Et puis, je suis retourné chez moi et j’ai cherché à voir tout ce que je
pouvais voir de Bellini. Mais déjà, ce qu’il m’avait montré de sa
peinture avait trouvé en moi le chemin qui la relie à celle de Bellini et
ce que je voyais, je le voyais maintenant avec les toiles peintes de
Stéphane Bordarier, comme rendu lisible autrement par elles.
Alors, il n’est plus sûr que ce soit d’émotion esthétique qu’il s’agit ni de
dessin, ni de vierge, ni d’enfant Jésus quand on voit la peinture de
Bellini. C’est autre chose qui vient à la conscience, c’est en fait comme
si c’était le traitement de la peinture qui donnait vie aux modèles et
non l’inverse. Comment si, finalement, le motif et les personnages des
peintures du maître de Venise se nourrissaient de cette capacité de
susciter la vie propre à la peinture en l’arraisonnant à son profit, en la
soumettant à sa propre illusion d’existence.

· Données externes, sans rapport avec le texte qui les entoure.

(* ===== verification/BTree.v ===== *)
(** * BTree: ordered maps

    The standard library's [BTreeMap] as an association list in the order of its
    keys: what the walk of the mesh keeps its nodes and links in.  The order is a
    class, with an instance for integers and one for pairs of them. *)
From S2P Require Import Prelude.

Class KeyOrder (K : Type) := { klt : K -> K -> bool; keq : K -> K -> bool }.
Class KeyOrderLaws (K : Type) `{KeyOrder K} := {
  keq_spec a b : keq a b = true <-> a = b;
  klt_irrefl a : klt a a = false;
  klt_trans a b c : klt a b = true -> klt b c = true -> klt a c = true;
  klt_total a b : klt a b = false -> keq a b = false -> klt b a = true }.

#[export] Instance z_order : KeyOrder Z := { klt := Z.ltb; keq := Z.eqb }.
#[export] Instance pair_order : KeyOrder (Z * Z) := {
  klt a b := (a.1 <? b.1) || ((a.1 =? b.1) && (a.2 <? b.2));
  keq a b := (a.1 =? b.1) && (a.2 =? b.2) }.

#[export] Instance z_order_laws : KeyOrderLaws Z.
Proof.
  split; cbn; intros; zbool; [apply Z.eqb_eq|by apply Z.ltb_irrefl|apply Z.ltb_lt; lia|apply Z.ltb_lt; lia].
Qed.
#[export] Instance pair_order_laws : KeyOrderLaws (Z * Z).
Proof.
  split; cbn.
  - intros [] []; cbn. rewrite andb_true_iff, !Z.eqb_eq. split; [by intros [-> ->]|by intros [= -> ->]].
  - intros []; cbn. by rewrite !Z.ltb_irrefl, andb_false_r.
  - intros [] [] []; cbn. rewrite !orb_true_iff, !andb_true_iff, !Z.ltb_lt, !Z.eqb_eq. lia.
  - intros [] []; cbn. rewrite orb_false_iff, !andb_false_iff, orb_true_iff, andb_true_iff, !Z.ltb_lt, !Z.ltb_ge, !Z.eqb_eq, !Z.eqb_neq. lia.
Qed.

Section BTree.
Context {K : Type} {KO : KeyOrder K}.

Notation map A := (list (K * A)).

Fixpoint bt_insert {A} (k : K) (v : A) (m : map A) : map A :=
  match m with
  | [] => [(k, v)]
  | (k', v') :: m' => if klt k k' then (k, v) :: m else if keq k k' then (k, v) :: m' else (k', v') :: bt_insert k v m'
  end.
Fixpoint bt_get {A} (k : K) (m : map A) : option A :=
  match m with
  | [] => None
  | (k', v') :: m' => if keq k k' then Some v' else bt_get k m'
  end.
Definition bt_values {A} (m : map A) : list A := List.map snd m.
Definition bt_keys {A} (m : map A) : list K := List.map fst m.
(** [extend] inserts each item in turn. *)
Definition bt_extend {A} (m n : map A) : map A := fold_left (fun m e => bt_insert e.1 e.2 m) n m.

(** Keys strictly ascending. *)
Fixpoint sorted_from {A} (lower : option K) (m : map A) : Prop :=
  match m with
  | [] => True
  | (k, _) :: m' => match lower with None => True | Some l => klt l k = true end /\ sorted_from (Some k) m'
  end.
Definition bt_sorted {A} (m : map A) : Prop := sorted_from None m.

Context {KL : KeyOrderLaws K}.

Lemma keq_refl a : keq a a = true.
Proof. by apply keq_spec. Qed.
Lemma keq_ne a b : a <> b -> keq a b = false.
Proof. intros H. destruct (keq a b) eqn:E; [|done]. by apply keq_spec in E. Qed.

Lemma sorted_weaken {A} l l' (m : map A) : match l' with None => True | Some x => match l with Some y => x = y \/ klt x y = true | None => False end end ->
  sorted_from l m -> sorted_from l' m.
Proof.
  destruct m as [|[k v] m]; [done|]. cbn. intros Hl [H Hm]. split; [|done]. destruct l' as [x|]; [|done]. destruct l as [y|]; [|done].
  destruct Hl as [->|Hl]; [done|by eapply klt_trans].
Qed.
Lemma sorted_insert {A} l k (v : A) m : match l with None => True | Some x => klt x k = true end ->
  sorted_from l m -> sorted_from l (bt_insert k v m).
Proof.
  revert l. induction m as [|[k' v'] m IH]; intros l Hl; cbn; [done|]. intros [Hk Hm]. destruct (klt k k') eqn:E1; [done|].
  destruct (keq k k') eqn:E2.
  - apply keq_spec in E2 as <-. done.
  - split; [done|]. apply IH; [by apply klt_total|done].
Qed.
Lemma bt_insert_sorted {A} k (v : A) m : bt_sorted m -> bt_sorted (bt_insert k v m).
Proof. by apply sorted_insert. Qed.

Lemma bt_get_insert_eq {A} k (v : A) m : bt_get k (bt_insert k v m) = Some v.
Proof.
  induction m as [|[k' v'] m IH]; cbn; [by rewrite keq_refl|]. destruct (klt k k'); cbn; [by rewrite keq_refl|].
  destruct (keq k k') eqn:E; cbn; [by rewrite keq_refl|by rewrite E].
Qed.
Lemma bt_get_insert_ne {A} k j (v : A) m : j <> k -> bt_get j (bt_insert k v m) = bt_get j m.
Proof.
  intros Hne. induction m as [|[k' v'] m IH]; cbn; [by rewrite keq_ne|]. destruct (klt k k'); cbn; [by rewrite (keq_ne j k)|].
  destruct (keq k k') eqn:E; cbn; [|by rewrite IH]. apply keq_spec in E as <-. by rewrite (keq_ne j k).
Qed.
Lemma bt_get_elem {A} k (m : map A) : is_Some (bt_get k m) <-> k ∈ bt_keys m.
Proof.
  induction m as [|[k' v'] m IH]; cbn; [split; [by intros []|by intros ?%elem_of_nil]|]. rewrite elem_of_cons, <- IH.
  destruct (keq k k') eqn:E; [apply keq_spec in E; split; eauto|]. split; [eauto|]. intros [->|]; [by rewrite keq_refl in E|done].
Qed.
Lemma bt_insert_keys {A} j k (v : A) m : j ∈ bt_keys (bt_insert k v m) <-> j = k \/ j ∈ bt_keys m.
Proof.
  rewrite <- !bt_get_elem. destruct (keq j k) eqn:E.
  - apply keq_spec in E as ->. rewrite bt_get_insert_eq. split; eauto.
  - assert (j <> k) as Hne by (intros ->; by rewrite keq_refl in E). rewrite bt_get_insert_ne by done. naive_solver.
Qed.
Lemma bt_insert_Forall {A} (P : K -> A -> Prop) k v m : P k v -> Forall (fun e => P e.1 e.2) m -> Forall (fun e => P e.1 e.2) (bt_insert k v m).
Proof.
  intros Hp Hm. induction Hm as [|[k' v'] m Hx Hm IH]; cbn; [by repeat constructor|]. repeat case_match; repeat (constructor || done).
Qed.
Lemma bt_get_Forall {A} (P : K -> A -> Prop) k v m : Forall (fun e => P e.1 e.2) m -> bt_get k m = Some v -> P k v.
Proof.
  induction 1 as [|[k' v'] m Hx Hm IH]; cbn; [done|]. destruct (keq k k') eqn:E; [|done]. apply keq_spec in E as ->. by intros [= <-].
Qed.
Lemma bt_extend_sorted {A} (m n : map A) : bt_sorted m -> bt_sorted (bt_extend m n).
Proof. unfold bt_extend. revert m. induction n as [|e n IH]; intros m Hm; cbn; [done|]. by apply IH, bt_insert_sorted. Qed.
Lemma bt_extend_keys {A} j (m n : map A) : j ∈ bt_keys (bt_extend m n) <-> j ∈ bt_keys m \/ j ∈ bt_keys n.
Proof.
  unfold bt_extend. revert m. induction n as [|e n IH]; intros m; cbn [fold_left]; [cbn; rewrite elem_of_nil; naive_solver|].
  change (bt_keys (e :: n)) with (e.1 :: bt_keys n). rewrite IH, bt_insert_keys, elem_of_cons. naive_solver.
Qed.
Lemma bt_extend_Forall {A} (P : K -> A -> Prop) m n : Forall (fun e => P e.1 e.2) m -> Forall (fun e => P e.1 e.2) n ->
  Forall (fun e => P e.1 e.2) (bt_extend m n).
Proof.
  unfold bt_extend. intros Hm Hn. revert m Hm. induction Hn as [|e n He Hn IH]; intros m Hm; cbn; [done|]. by apply IH, bt_insert_Forall.
Qed.
End BTree.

Stéphane Bordarier travaille comme un savant : avec méthode, en
évitant toute intuition, avec une organisation stricte des gestes et des
mouvements qui s’apparente à un rituel. Il est un intime de la durée, il
en sait le poids, le prix et la nécessité. Mais il est avant tout rétif à tout
ce qui de près ou de loin s’apparente à l’inspiration ; et cela aussi
demande une grande fermeté. Car il faut entendre ici par
« inspiration » ce qui s’impose comme préalable à la peinture et lui fixe
un usage, une destination ou encore ce qui préjuge du résultat. Rien
ne lui est donc plus étranger que ce que l’on appelle en peinture la
« manière » et plus encore, la belle manière. En travailleur savant, il
laisse la chose se faire en lui offrant le cadre juste, le cadre exact qu’il
lui faut pour qu’elle fasse son chemin, le cas échéant qu’elle affleure et
vienne prendre forme et existence propres.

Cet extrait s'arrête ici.